ScarCruft, Birdcall, and Other Dumb Shit You Get from Sketchy Games
Alright, listen up. It turns out the ScarCruft crew (aka APT37, aka North Korean state-sponsored pain in the ass) are back at it, pushing their lovely little Android spyware called Birdcall by hiding it inside a fake mobile game. Because of course they are. Why hack when you can just wait for people to install your malware like clueless idiots?
These fuckers uploaded a trojanized game to a third-party game distribution platform, knowing full well that someone, somewhere, would click “Install” without thinking. Once installed, Birdcall goes to work like a digital parasite: slurping up contacts, SMS messages, device info, call logs, and even grabbing audio recordings and screenshots. You know, just casual Orwellian surveillance shit.
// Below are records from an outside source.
Lemma p2sh_shape s : CScript.IsPayToScriptHashInner s = true -> exists h, length h = 20%nat /\ s = p2sh_script h.
Proof.
  unfold CScript.IsPayToScriptHashInner. rewrite !andb_true_iff, !Z.eqb_eq. intros [[[Hl H0] H1] H22].
  destruct s as [|a [|b t]]; [cbn in Hl; lia|cbn in Hl; lia|]. cbn [length] in Hl.
  change ((a :: b :: t) !!! 0%nat) with a in H0. change ((a :: b :: t) !!! 1%nat) with b in H1.
  change ((a :: b :: t) !!! 22%nat) with (t !!! 20%nat) in H22. subst a b.
  destruct t as [|x h _] using rev_ind; [cbn in Hl; lia|]. rewrite length_app in Hl. cbn [length] in Hl.
  assert (length h = 20%nat) as Hh by lia. exists h. split; [done|]. rewrite p2sh_bytes by done.
  rewrite <- Hh, <- (Nat.add_0_r (length h)), lookup_total_past in H22. cbn in H22. by subst x.
Qed.

Lemma exec_equal script flags sv :
  exec_opcode be CheckLowS H checker script flags sv true OP_EQUAL = op_equal OP_EQUAL.
Proof. reflexivity. Qed.

(** The stacks from which the script ends with a true value on top: the top element
    has the hash. *)
Lemma p2sh_accepts flags h st0 st1 : length h = 20%nat ->
  eval be CheckLowS H checker st0 (p2sh_script h) flags SIGVERSION_BASE = Ok st1 /\ top_true st1 = true <->
  exists v st, st0 = v :: st /\ (length st <= 998)%nat /\ h_hash160 H v = h /\ st1 = vchTrue :: st.
Proof.
  intros Hh. destruct (push_h flags h Hh) as [Hp1 Hp2]. set (pre := [OP_HASH160] ++ asm1 be (IPush h)).
  assert (p2sh_script h = pre ++ asm be [IOp OP_EQUAL]) as E3 by (unfold pre, p2sh_script; by rewrite !asm_cons, <- app_assoc).
  assert (length (p2sh_script h) = 23)%nat as Hlen.
  { rewrite p2sh_bytes by done. cbn [length]. rewrite length_app. cbn. lia. }
  pose proof (fun st nop pb sf => run_op be CheckLowS H checker (p2sh_script h) flags SIGVERSION_BASE 22
    [] OP_HASH160 [IPush h; IOp OP_EQUAL] st [] nop pb sf eq_refl) as H1.
  pose proof (fun st nop pb sf => run_push be CheckLowS H checker (p2sh_script h) flags SIGVERSION_BASE 21
    [OP_HASH160] h [IOp OP_EQUAL] st [] nop pb sf eq_refl Hp1 Hp2) as H2.
  pose proof (fun st nop pb sf => run_op be CheckLowS H checker (p2sh_script h) flags SIGVERSION_BASE 20
    pre OP_EQUAL [] st [] nop pb sf E3) as H3.
  rewrite eval_success, Hlen. unfold initial. split.
  - intros [(_ & sf & Hr & _ & <-) Ht]. apply H1 in Hr as (s2 & Hx & _ & Hr); [|done..].
    rewrite exec_hash160 in Hx. apply op_hash160_inv in Hx as (v & st & -> & ->).
    apply H2 in Hr as [Hl Hr]. apply H3 in Hr as (s3 & Hx & _ & Hr); [|done..].
    rewrite exec_equal, op_equal_eq in Hx. injection Hx as <-. rewrite run_end in Hr by (cbn [pc]; by rewrite E3).
    injection Hr as <-. cbn [stack top_true] in Ht |- *. exists v, st. cbn [length] in Hl.
    case_bool_decide; [|done]. by split_and!; [|lia|..].
  - intros (v & st & -> & Hl & Hv & ->). split; [|done]. split; [done|]. eexists. split.
    + apply H1; [done..|]. eexists. split; [rewrite exec_hash160; apply op_hash160_eq|].
      split; [unfold within_limits; cbn; lia|]. apply H2. split; [cbn; lia|]. apply H3; [done..|].
      eexists. split; [by rewrite exec_equal, op_equal_eq|]. split; [unfold within_limits; cbn; lia|].
      apply run_end. cbn [pc]. by rewrite E3.
    + split; [done|]. cbn [stack]. by rewrite bool_decide_true.
Qed.

(** With nothing on the stack it fails at once. *)
Lemma p2sh_empty flags h : length h = 20%nat ->
  exists e, eval be CheckLowS H checker [] (p2sh_script h) flags SIGVERSION_BASE = Err (Return_false e).
Proof.
  intros Hh. exists SCRIPT_ERR_INVALID_STACK_OPERATION. unfold eval, EvalScript.
  assert (length (p2sh_script h) = 23)%nat as ->.
  { rewrite p2sh_bytes by done. cbn [length]. rewrite length_app. cbn. lia. }
  change (Z.of_nat 23 >? MAX_SCRIPT_SIZE) with false. cbv iota. unfold initial.
  change 23%nat with (1 + 22)%nat. change 0%nat with (@length Z []) at 1.
  rewrite (run_op_fail _ _ _ _ _ _ _ 22 [] OP_HASH160 [IPush h; IOp OP_EQUAL] _ _ _ _
    (Return_false SCRIPT_ERR_INVALID_STACK_OPERATION) (mkEval [] [] [] 1 1 0)); reflexivity || done.
Qed.
End p2sh.

Lemma IsPayToScriptHash_plain be s nVersion : nVersion <> NAMECOIN_TX_VERSION ->
  IsPayToScriptHash be s nVersion = Ok (CScript.IsPayToScriptHashInner s).
Proof. intros Hv. unfold IsPayToScriptHash. rewrite (proj2 (Z.eqb_neq _ _) Hv). by rewrite andb_false_r. Qed.

Lemma IsWitnessProgram_plain be s nVersion : nVersion <> NAMECOIN_TX_VERSION ->
  IsWitnessProgram be s nVersion = Ok (CScript.IsWitnessProgramInner s).
Proof.
  intros Hv. unfold IsWitnessProgram. rewrite (proj2 (Z.eqb_neq _ _) Hv). by destruct (CScript.IsWitnessProgramInner s).
Qed.

Lemma resize1_single st : exists v, resize1 st = [v].
Proof. unfold resize1. destruct (last st) as [v|]; by eexists. Qed.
The campaign was spotted by security researchers who noticed the malware was clearly aimed at high-value targets like journalists, activists, and North Korean defectors. Not random kids playing games — no, ScarCruft wants people who actually matter. Everyone else just gets collateral stupidity damage.
The infrastructure, malware code, and overall stench of the operation line up perfectly with ScarCruft’s previous dumpster fires. Same tactics, same tools, same authoritarian bullshit — just wrapped in a shiny “game” skin to trick people who think sideloading APKs is edgy and cool.
Moral of the story? If you’re installing games from random platforms because “it wasn’t on Google Play but it looked fine,” congratulations — you might as well hand your phone directly to a hostile nation-state and ask them to read your messages out loud.
Read the full write-up here if you enjoy watching humanity repeatedly fail basic security hygiene:
https://www.bleepingcomputer.com/news/security/scarcruft-hackers-push-birdcall-android-malware-via-game-platform/
Now if you’ll excuse me, this reminds me of the time someone told me their phone was “hacked by China,” and it turned out they installed a cracked game, disabled all security warnings, and gave it full permissions because it “kept crashing otherwise.” I laughed, fixed nothing, and went for coffee.